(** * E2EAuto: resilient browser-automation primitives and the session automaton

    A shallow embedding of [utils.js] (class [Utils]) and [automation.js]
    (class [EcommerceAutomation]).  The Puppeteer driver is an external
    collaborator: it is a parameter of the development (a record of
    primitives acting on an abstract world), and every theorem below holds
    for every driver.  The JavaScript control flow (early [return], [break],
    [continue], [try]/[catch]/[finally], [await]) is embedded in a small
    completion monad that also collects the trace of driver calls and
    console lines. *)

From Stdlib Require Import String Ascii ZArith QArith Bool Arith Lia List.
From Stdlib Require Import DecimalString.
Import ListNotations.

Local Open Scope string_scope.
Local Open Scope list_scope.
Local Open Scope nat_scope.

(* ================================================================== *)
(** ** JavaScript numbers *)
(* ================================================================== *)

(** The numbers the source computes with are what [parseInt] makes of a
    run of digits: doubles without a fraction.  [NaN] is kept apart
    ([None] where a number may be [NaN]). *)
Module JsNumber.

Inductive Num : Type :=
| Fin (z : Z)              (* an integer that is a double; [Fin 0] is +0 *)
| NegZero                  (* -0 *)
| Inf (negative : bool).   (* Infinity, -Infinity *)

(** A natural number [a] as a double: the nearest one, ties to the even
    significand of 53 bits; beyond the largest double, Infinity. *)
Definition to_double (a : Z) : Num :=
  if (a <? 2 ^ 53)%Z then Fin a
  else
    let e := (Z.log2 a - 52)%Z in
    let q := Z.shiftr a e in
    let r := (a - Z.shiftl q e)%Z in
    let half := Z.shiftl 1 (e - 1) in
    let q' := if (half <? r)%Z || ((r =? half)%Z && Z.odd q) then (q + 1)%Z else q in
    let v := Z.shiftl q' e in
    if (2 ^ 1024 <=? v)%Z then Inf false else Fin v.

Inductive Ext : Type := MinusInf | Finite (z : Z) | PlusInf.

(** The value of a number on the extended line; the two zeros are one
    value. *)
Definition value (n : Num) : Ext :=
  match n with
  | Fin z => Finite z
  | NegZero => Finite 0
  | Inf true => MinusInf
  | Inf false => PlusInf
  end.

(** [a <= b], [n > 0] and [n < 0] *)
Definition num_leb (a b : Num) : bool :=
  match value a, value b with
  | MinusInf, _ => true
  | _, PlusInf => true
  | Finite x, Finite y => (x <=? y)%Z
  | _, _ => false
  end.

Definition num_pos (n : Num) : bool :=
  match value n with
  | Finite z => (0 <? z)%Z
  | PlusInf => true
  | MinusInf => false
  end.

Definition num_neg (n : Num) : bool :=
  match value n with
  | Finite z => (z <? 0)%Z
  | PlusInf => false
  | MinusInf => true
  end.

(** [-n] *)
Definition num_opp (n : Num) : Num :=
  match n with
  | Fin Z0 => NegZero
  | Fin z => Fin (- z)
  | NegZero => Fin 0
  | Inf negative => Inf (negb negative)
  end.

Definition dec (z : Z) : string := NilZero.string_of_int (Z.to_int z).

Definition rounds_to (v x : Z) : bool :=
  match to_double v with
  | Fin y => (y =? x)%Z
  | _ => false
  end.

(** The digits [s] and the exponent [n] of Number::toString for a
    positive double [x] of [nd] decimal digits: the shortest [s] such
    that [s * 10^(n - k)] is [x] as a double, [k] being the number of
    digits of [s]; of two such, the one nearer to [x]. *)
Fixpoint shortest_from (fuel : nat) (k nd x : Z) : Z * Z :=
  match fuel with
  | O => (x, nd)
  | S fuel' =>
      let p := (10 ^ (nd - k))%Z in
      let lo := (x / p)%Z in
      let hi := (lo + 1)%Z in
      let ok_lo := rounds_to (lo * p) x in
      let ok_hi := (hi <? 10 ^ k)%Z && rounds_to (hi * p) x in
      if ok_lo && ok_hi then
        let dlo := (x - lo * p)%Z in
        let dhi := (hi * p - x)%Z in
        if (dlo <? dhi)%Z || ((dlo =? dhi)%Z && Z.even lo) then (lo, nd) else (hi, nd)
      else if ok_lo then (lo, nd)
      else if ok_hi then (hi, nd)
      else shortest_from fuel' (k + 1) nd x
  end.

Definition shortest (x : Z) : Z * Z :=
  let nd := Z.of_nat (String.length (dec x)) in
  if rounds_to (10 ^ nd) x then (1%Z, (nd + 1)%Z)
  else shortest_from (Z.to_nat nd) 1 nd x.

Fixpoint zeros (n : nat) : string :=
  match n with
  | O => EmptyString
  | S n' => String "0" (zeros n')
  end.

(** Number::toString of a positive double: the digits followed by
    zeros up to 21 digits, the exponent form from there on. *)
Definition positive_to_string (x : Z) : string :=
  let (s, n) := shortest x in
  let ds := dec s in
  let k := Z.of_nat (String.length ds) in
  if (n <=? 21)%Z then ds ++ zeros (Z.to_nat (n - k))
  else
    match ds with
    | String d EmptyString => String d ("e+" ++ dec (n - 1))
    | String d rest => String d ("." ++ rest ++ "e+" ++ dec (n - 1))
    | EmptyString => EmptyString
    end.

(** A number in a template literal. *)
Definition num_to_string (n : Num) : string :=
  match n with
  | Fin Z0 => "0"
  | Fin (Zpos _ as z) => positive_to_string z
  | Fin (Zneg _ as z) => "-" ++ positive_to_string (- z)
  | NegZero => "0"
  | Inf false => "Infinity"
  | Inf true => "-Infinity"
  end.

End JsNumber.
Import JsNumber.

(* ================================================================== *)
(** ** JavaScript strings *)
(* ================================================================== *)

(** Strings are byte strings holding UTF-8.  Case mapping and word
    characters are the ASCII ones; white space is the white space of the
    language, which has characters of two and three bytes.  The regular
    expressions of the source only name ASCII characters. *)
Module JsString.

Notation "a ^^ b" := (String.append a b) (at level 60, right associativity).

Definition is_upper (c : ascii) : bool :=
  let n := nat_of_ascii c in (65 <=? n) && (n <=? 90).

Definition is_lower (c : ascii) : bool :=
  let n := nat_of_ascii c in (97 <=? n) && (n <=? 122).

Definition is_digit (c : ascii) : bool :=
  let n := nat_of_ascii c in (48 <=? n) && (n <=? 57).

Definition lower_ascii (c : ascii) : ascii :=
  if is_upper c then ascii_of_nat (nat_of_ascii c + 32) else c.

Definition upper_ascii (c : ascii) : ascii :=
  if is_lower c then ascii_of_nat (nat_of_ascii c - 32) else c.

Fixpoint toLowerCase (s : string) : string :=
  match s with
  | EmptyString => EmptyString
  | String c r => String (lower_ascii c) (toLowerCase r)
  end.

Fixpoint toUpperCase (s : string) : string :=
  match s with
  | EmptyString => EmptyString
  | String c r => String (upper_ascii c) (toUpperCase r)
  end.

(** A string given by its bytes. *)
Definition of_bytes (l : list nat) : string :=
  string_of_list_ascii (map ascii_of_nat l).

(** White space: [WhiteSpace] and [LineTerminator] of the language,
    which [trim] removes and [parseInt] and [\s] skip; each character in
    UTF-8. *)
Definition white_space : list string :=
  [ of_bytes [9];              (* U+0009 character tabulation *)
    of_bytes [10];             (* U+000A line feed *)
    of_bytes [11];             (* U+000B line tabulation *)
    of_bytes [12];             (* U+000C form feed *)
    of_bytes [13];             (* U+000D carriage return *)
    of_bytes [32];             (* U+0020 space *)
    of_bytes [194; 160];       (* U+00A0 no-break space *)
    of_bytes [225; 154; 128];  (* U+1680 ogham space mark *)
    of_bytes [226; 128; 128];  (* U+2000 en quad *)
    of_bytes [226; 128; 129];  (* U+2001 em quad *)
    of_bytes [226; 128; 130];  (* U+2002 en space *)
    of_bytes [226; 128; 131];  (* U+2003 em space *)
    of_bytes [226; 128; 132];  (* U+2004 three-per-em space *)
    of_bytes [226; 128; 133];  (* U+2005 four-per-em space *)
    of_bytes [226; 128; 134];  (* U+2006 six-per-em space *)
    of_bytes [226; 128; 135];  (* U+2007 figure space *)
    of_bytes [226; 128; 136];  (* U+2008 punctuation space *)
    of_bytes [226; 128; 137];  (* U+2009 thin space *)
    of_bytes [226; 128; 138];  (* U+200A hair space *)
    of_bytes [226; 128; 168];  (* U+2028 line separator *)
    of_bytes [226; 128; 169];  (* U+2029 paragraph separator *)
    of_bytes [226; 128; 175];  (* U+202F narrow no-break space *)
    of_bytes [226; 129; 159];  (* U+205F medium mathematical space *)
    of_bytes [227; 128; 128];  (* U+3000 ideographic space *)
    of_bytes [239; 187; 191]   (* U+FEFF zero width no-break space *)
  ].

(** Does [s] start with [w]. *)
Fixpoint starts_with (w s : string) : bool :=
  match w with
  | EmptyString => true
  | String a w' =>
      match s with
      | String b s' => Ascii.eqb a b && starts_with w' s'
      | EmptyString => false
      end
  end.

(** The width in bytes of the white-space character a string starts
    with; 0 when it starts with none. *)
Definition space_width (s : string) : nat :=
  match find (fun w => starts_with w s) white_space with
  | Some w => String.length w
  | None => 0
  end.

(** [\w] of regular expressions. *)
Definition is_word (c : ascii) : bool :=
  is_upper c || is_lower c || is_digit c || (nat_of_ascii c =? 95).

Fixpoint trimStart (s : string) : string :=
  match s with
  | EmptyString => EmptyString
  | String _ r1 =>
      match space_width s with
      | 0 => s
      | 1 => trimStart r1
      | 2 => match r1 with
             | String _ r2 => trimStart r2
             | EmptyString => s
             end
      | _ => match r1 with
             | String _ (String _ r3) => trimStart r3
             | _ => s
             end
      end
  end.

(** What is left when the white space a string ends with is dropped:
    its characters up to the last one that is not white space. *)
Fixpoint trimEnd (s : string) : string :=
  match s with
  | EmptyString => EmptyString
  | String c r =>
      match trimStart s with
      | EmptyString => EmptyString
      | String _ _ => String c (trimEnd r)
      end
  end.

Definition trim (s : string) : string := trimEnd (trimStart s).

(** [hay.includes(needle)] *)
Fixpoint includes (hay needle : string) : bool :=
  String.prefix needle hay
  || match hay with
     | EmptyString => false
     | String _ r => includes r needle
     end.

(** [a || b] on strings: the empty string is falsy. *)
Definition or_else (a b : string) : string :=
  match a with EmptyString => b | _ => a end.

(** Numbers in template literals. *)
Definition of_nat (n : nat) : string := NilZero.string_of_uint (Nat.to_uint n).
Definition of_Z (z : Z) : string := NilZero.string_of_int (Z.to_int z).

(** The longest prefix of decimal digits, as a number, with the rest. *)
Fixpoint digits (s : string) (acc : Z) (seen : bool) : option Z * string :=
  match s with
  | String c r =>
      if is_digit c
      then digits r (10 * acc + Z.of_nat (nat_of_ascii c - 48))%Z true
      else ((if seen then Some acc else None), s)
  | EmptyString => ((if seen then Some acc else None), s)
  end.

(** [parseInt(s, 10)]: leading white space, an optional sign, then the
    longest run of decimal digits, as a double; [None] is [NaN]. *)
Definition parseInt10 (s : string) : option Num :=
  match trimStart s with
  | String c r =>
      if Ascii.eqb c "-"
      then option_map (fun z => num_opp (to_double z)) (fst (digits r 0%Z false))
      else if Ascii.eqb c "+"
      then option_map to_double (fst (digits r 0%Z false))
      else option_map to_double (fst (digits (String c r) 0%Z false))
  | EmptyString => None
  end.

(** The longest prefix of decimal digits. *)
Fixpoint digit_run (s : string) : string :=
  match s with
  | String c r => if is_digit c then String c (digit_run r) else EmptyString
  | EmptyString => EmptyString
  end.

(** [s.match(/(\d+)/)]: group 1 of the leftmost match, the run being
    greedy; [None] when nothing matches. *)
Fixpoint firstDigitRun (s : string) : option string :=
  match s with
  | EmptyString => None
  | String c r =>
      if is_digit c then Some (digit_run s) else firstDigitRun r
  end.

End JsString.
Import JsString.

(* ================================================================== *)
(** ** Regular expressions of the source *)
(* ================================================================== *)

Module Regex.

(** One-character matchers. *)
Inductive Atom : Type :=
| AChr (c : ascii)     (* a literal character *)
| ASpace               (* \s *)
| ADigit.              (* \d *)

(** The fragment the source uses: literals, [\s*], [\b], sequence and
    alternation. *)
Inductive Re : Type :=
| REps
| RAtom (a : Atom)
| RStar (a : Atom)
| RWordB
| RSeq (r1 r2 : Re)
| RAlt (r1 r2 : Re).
● ● ● ● ●
THE TASK: From the entries above, print the lines beginning at the one with "of_bytes [226; 128; 133];" and stopping after the one with "of_bytes [226; 128; 168];", exactly as written and with nothing else.

OUTPUT FOR THIS TASK:
    of_bytes [226; 128; 133];  (* U+2005 four-per-em space *)
    of_bytes [226; 128; 134];  (* U+2006 six-per-em space *)
    of_bytes [226; 128; 135];  (* U+2007 figure space *)
    of_bytes [226; 128; 136];  (* U+2008 punctuation space *)
    of_bytes [226; 128; 137];  (* U+2009 thin space *)
    of_bytes [226; 128; 138];  (* U+200A hair space *)
    of_bytes [226; 128; 168];  (* U+2028 line separator *)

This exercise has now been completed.